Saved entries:
--
(** ** The retry loops in an arbitrary world *)

Lemma page_requests_search_event hd payload e :
  search_event hd payload e ->
  page_requests [e] = [payload] /\ e = EvPost DgkeySdk.search_url hd payload \/
  page_requests [e] = [].
Proof.
  intros [->|[[s ->]| ->]]; simpl; auto.
Qed.

Lemma search_attempts_any self hd payload m bf :
  forall fuel retries w,
    (Z.to_nat (m - retries) <= fuel)%nat ->
    exists r w' new,
      DgkeySdk.search_attempts fuel self hd payload m bf retries w = (r, w') /\
      r <> Diverge /\
      events w' = events w ++ new /\
      Forall (search_event hd payload) new /\
      (http_calls w <= http_calls w' <= http_calls w + Z.to_nat (m - retries))%nat /\
      length (page_requests new) = (http_calls w' - http_calls w)%nat /\
      same_outside self w w'.
Proof.
  induction fuel as [|fuel IH]; intros retries w Hfuel.
  - exists (Ret (JDict [])), w, [].
    rewrite search_attempts_done by lia. rewrite app_nil_r.
    repeat split; try discriminate; try constructor; simpl; lia.
  - destruct (Z.lt_ge_cases retries m) as [Hr|Hr].
    2:{ exists (Ret (JDict [])), w, [].
        rewrite search_attempts_done by lia. rewrite app_nil_r.
        repeat split; try discriminate; try constructor; simpl; lia. }
    rewrite search_turn by exact Hr. cbv zeta.
    set (post := EvPost DgkeySdk.search_url hd payload).
    destruct (fails (http w (http_calls w))).
    2:{ do 2 eexists. exists [post]. split; [reflexivity|]. simpl.
        split; [discriminate|]. split; [reflexivity|].
        split; [constructor; [now left|constructor]|].
        split; [lia|]. split; [lia|]. unfold same_outside; simpl; tauto. }
    unfold bind at 1.
    destruct (sleep_any (bf ^ (retries + 1))
                (tick_http (emit post w))) as [Hs|[e Hs]]; rewrite Hs.
    2:{ do 2 eexists. exists [post]. split; [reflexivity|]. simpl.
        split; [discriminate|]. split; [reflexivity|].
        split; [constructor; [now left|constructor]|].
        split; [lia|]. split; [lia|]. unfold same_outside; simpl; tauto. }
    set (w1 := emit _ (tick_http _)).
    destruct (token_update_any self w1)
      as (r & w2 & new2 & Hrun & _ & _ & Hr2 & Hev2 & Hnew2 & Hh2 & _ & Hso2).
    unfold bind. rewrite Hrun.
    assert (Hso1 : same_outside self w w1)
      by (unfold same_outside; simpl; tauto).
    destruct Hr2 as [->| ->].
    + destruct (IH (retries + 1) w2 ltac:(lia))
        as (r3 & w3 & new3 & Hrun3 & Hnd & Hev3 & Hnew3 & Hc3 & Hlen3 & Hso3).
      exists r3, w3, ([post; EvSleep (bf ^ (retries + 1))] ++ new2 ++ new3).
      split; [exact Hrun3|]. split; [exact Hnd|].
      split.
      { rewrite Hev3, Hev2. subst w1. simpl. rewrite <- !app_assoc. reflexivity. }
      split.
      { constructor; [now left|]. constructor; [right; left; eauto|].
        apply Forall_app. split; [|exact Hnew3].
        eapply Forall_impl; [exact Hnew2|]. intros e [He| ->]; [right; now left|].
        right; now right. }
      assert (Hreq2 : page_requests new2 = []).
      { clear -Hnew2. induction Hnew2 as [|e l [[s ->]| ->] _ IHl]; simpl; auto. }
      split; [rewrite Hh2 in Hc3; subst w1; simpl in *; lia|].
      split.
      { rewrite !page_requests_app, Hreq2. simpl. rewrite Hlen3, Hh2.
        rewrite Hh2 in Hc3. subst w1. simpl in *. lia. }
      eapply same_outside_trans; [exact Hso1|].
      eapply same_outside_trans; [exact Hso2|exact Hso3].
    + exists (Raise SdkError), w2, ([post; EvSleep (bf ^ (retries + 1))] ++ new2).
      split; [reflexivity|]. split; [discriminate|].
      split.
      { rewrite Hev2. subst w1. simpl. rewrite <- !app_assoc. reflexivity. }
      split.
      { constructor; [now left|]. constructor; [right; left; eauto|].
        eapply Forall_impl; [exact Hnew2|]. intros e [He| ->]; [right; now left|].
        right; now right. }
      assert (Hreq2 : page_requests new2 = []).
      { clear -Hnew2. induction Hnew2 as [|e l [[s ->]| ->] _ IHl]; simpl; auto. }
      split; [rewrite Hh2; subst w1; simpl; lia|].
      split.
      { rewrite page_requests_app, Hreq2, Hh2. subst w1. simpl. lia. }
      eapply same_outside_trans; [exact Hso1|exact Hso2].
Qed.

(** X1. [_search_product] always comes back, after at most [max_retries]
    requests (none when [max_retries <= 0]), and it never writes the store
    file. *)
Theorem search_product_is_bounded self keyword limit offset manufactured_id
    max_retries backoff_factor user_id w :
  exists r w',
    DgkeySdk._search_product self keyword limit offset manufactured_id
      max_retries backoff_factor user_id w = (r, w') /\
    r <> Diverge /\
    (http_calls w <= http_calls w' <= http_calls w + Z.to_nat max_retries)%nat /\
    fs w' !! DgkeySdk.store_file self = fs w !! DgkeySdk.store_file self.
Proof.
  unfold DgkeySdk._search_product, bind.
  destruct (search_token_any self w)
    as (r & w1 & new & Hrun & Hnd & _ & _ & Hh & Hso & _).
  pose proof (store_file_not_token_file self) as Hne.
  rewrite Hrun. destruct r as [tok|e|]; [| |congruence].
  2:{ exists (Raise e), w1. rewrite Hh. repeat split; try discriminate; try lia.
      now apply Hso. }
  destruct (search_attempts_any self (DgkeySdk.search_headers self tok)
              (DgkeySdk.search_payload keyword limit offset manufactured_id)
              max_retries backoff_factor (Z.to_nat max_retries) 0 w1
              ltac:(lia))
    as (r & w2 & new2 & Hrun2 & Hnd2 & _ & _ & Hc & _ & Hso2).
  exists r, w2. split; [exact Hrun2|]. split; [exact Hnd2|].
  rewrite Z.sub_0_r, Hh in Hc. split; [exact Hc|].
  destruct (same_outside_trans _ _ _ _ Hso Hso2) as (_ & _ & _ & _ & _ & Hfs).
  now apply Hfs.
Qed.

(** X2. every request of one [_search_product] call is the same POST, with
    the token read at the start of the call: a token that a retry's refresh
    stores is not used before the next call. *)
Theorem search_product_requests_are_identical self keyword limit offset
    manufactured_id max_retries backoff_factor user_id w :
  exists r w' new,
    DgkeySdk._search_product self keyword limit offset manufactured_id
      max_retries backoff_factor user_id w = (r, w') /\
    events w' = events w ++ new /\
    length (page_requests new) = (http_calls w' - http_calls w)%nat /\
    forall url hd data,
      In (EvPost url hd data) new ->
      exists tok w0,
        DgkeySdk.get_access_token self w = (Ret tok, w0) /\
        url = DgkeySdk.search_url /\
        hd = DgkeySdk.search_headers self tok /\
        data = DgkeySdk.search_payload keyword limit offset manufactured_id.
Proof.
  unfold DgkeySdk._search_product, bind.
  destruct (search_token_any self w)
    as (r & w1 & new & Hrun & Hnd & Hev & Hreq & Hh & Hso & _).
  assert (Hnopost : forall url hd data, ~ In (EvPost url hd data) new).
  { clear -Hreq. induction new as [|e new IH]; intros url hd data H;
      [destruct H|].
    destruct H as [H|H].
    - subst e. discriminate.
    - destruct e; simpl in Hreq; try discriminate; eapply IH; eauto. }
  rewrite Hrun. destruct r as [tok|e|]; [| |congruence].
  2:{ exists (Raise e), w1, new. split; [reflexivity|]. split; [exact Hev|].
      rewrite Hreq, Hh. split; [simpl; lia|].
      intros url hd data Hin. destruct (Hnopost _ _ _ Hin). }
  destruct (search_attempts_any self (DgkeySdk.search_headers self tok)
              (DgkeySdk.search_payload keyword limit offset manufactured_id)
              max_retries backoff_factor (Z.to_nat max_retries) 0 w1
              ltac:(lia))
    as (r & w2 & new2 & Hrun2 & _ & Hev2 & Hnew2 & Hc & Hlen & _).
  exists r, w2, (new ++ new2). split; [exact Hrun2|].
  split; [rewrite Hev2, Hev, app_assoc; reflexivity|].
  split; [rewrite page_requests_app, Hreq, <- Hh; exact Hlen|].
  intros url hd data Hin. apply in_app_or in Hin as [Hin|Hin].
  { destruct (Hnopost _ _ _ Hin). }
  rewrite List.Forall_forall in Hnew2. apply Hnew2 in Hin.
  exists tok, w1. split; [reflexivity|].
  destruct Hin as [Heq|[[s Heq]|Heq]]; try discriminate.
  inversion Heq; subst. tauto.
Qed.

(** ** Failures followed by an answer *)

Lemma token_update_frame self w :
  sdk w (sdk_calls w) <> SdkRaises ->
  exists w',
    DgkeySdk.token_update self w = (Ret tt, w') /\
    events w' = events w ++ refresh_events /\
    sdk_calls w' = S (sdk_calls w) /\
    http_calls w' = http_calls w /\
    same_outside self w w'.
Proof.
  intros Hs.
  destruct (token_update_returns self w Hs) as (w' & Hrun & Hev & Hc & Hh & _).
  destruct (token_update_any self w)
    as (r & w2 & new & Hrun2 & _ & _ & _ & _ & _ & _ & _ & Hso).
  rewrite Hrun in Hrun2. inversion Hrun2; subst. eauto 10.
Qed.

(** [k] failed turns of the search loop, one after the other. *)
Lemma search_attempts_rounds self hd payload m bf :
  0 <= bf ->
  forall k r fuel w,
    Z.of_nat (r + k) <= m ->
    (forall i, (r < i <= r + k)%nat -> bf ^ Z.of_nat i <= max_sleep) ->
    (forall i, (i < k)%nat -> fails (http w (http_calls w + i)%nat) = true) ->
    (forall i, (i < k)%nat -> sdk w (sdk_calls w + i)%nat <> SdkRaises) ->
    exists w',
      DgkeySdk.search_attempts (k + fuel) self hd payload m bf (Z.of_nat r) w =
      DgkeySdk.search_attempts fuel self hd payload m bf (Z.of_nat (r + k)) w' /\
      events w' = events w ++ flat_map (search_round hd payload bf) (seq (S r) k) /\
      sdk_calls w' = (sdk_calls w + k)%nat /\
      http_calls w' = (http_calls w + k)%nat /\
      same_outside self w w'.
Proof.
  intros Hbf. induction k as [|k IH]; intros r fuel w Hm Hfit Hhttp Hsdk.
  - exists w. rewrite Nat.add_0_r, app_nil_r. simpl.
    repeat split; try lia; reflexivity.
  - cbn [Nat.add]. rewrite search_turn by lia. cbv zeta.
    pose proof (Hhttp 0%nat ltac:(lia)) as Hf. rewrite Nat.add_0_r in Hf.
    rewrite Hf.
    replace (Z.of_nat r + 1) with (Z.of_nat (S r)) by lia.
    assert (Hsl : 0 <= bf ^ Z.of_nat (S r) <= max_sleep).
    { split; [now apply Z.pow_nonneg|apply Hfit; lia]. }
    rewrite (bind_ret _ _ _ _ _ (sleep_returns _ _ Hsl)).
    set (w1 := emit _ (tick_http _)).
    destruct (token_update_frame self w1) as (w2 & Hrun & Hev & Hc & Hh & Hso).
    { try subst w1; simpl. pose proof (Hsdk 0%nat ltac:(lia)) as Hs.
      now rewrite Nat.add_0_r in Hs. }
    rewrite (bind_ret _ _ _ _ _ Hrun).
    assert (Hso1 : same_outside self w w2).
    { eapply same_outside_trans; [|exact Hso].
      unfold same_outside; simpl; tauto. }
    destruct Hso1 as (Hh1 & Hs1 & Hrest).
    destruct (IH (S r) fuel w2) as (w3 & Hrun3 & Hev3 & Hc3 & Hh3 & Hso3).
    + lia.
    + intros i Hi. apply Hfit. lia.
    + intros i Hi. rewrite Hh1, Hh. try subst w1; simpl.
      replace (S (http_calls w + i))%nat with (http_calls w + S i)%nat by lia.
      apply Hhttp. lia.
    + intros i Hi. rewrite Hs1, Hc. try subst w1; simpl.
      replace (S (sdk_calls w + i))%nat with (sdk_calls w + S i)%nat by lia.
      apply Hsdk. lia.
    + exists w3. split.
      { rewrite Hrun3. f_equal. lia. }
      split.
      { rewrite Hev3, Hev. try subst w1; simpl.
        unfold search_round at 2. rewrite <- !app_assoc. reflexivity. }
      split; [rewrite Hc3, Hc; try subst w1; simpl; lia|].
      split; [rewrite Hh3, Hh; try subst w1; simpl; lia|].
      eapply same_outside_trans; [|exact Hso3].
      unfold same_outside. tauto.
Qed.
--
EXERCISE BRIEF:
Using the records above, list each line that includes "Hfit".

THE ANSWER:
  intros Hbf. induction k as [|k IH]; intros r fuel w Hm Hfit Hhttp Hsdk.
    { split; [now apply Z.pow_nonneg|apply Hfit; lia]. }
    + intros i Hi. apply Hfit. lia.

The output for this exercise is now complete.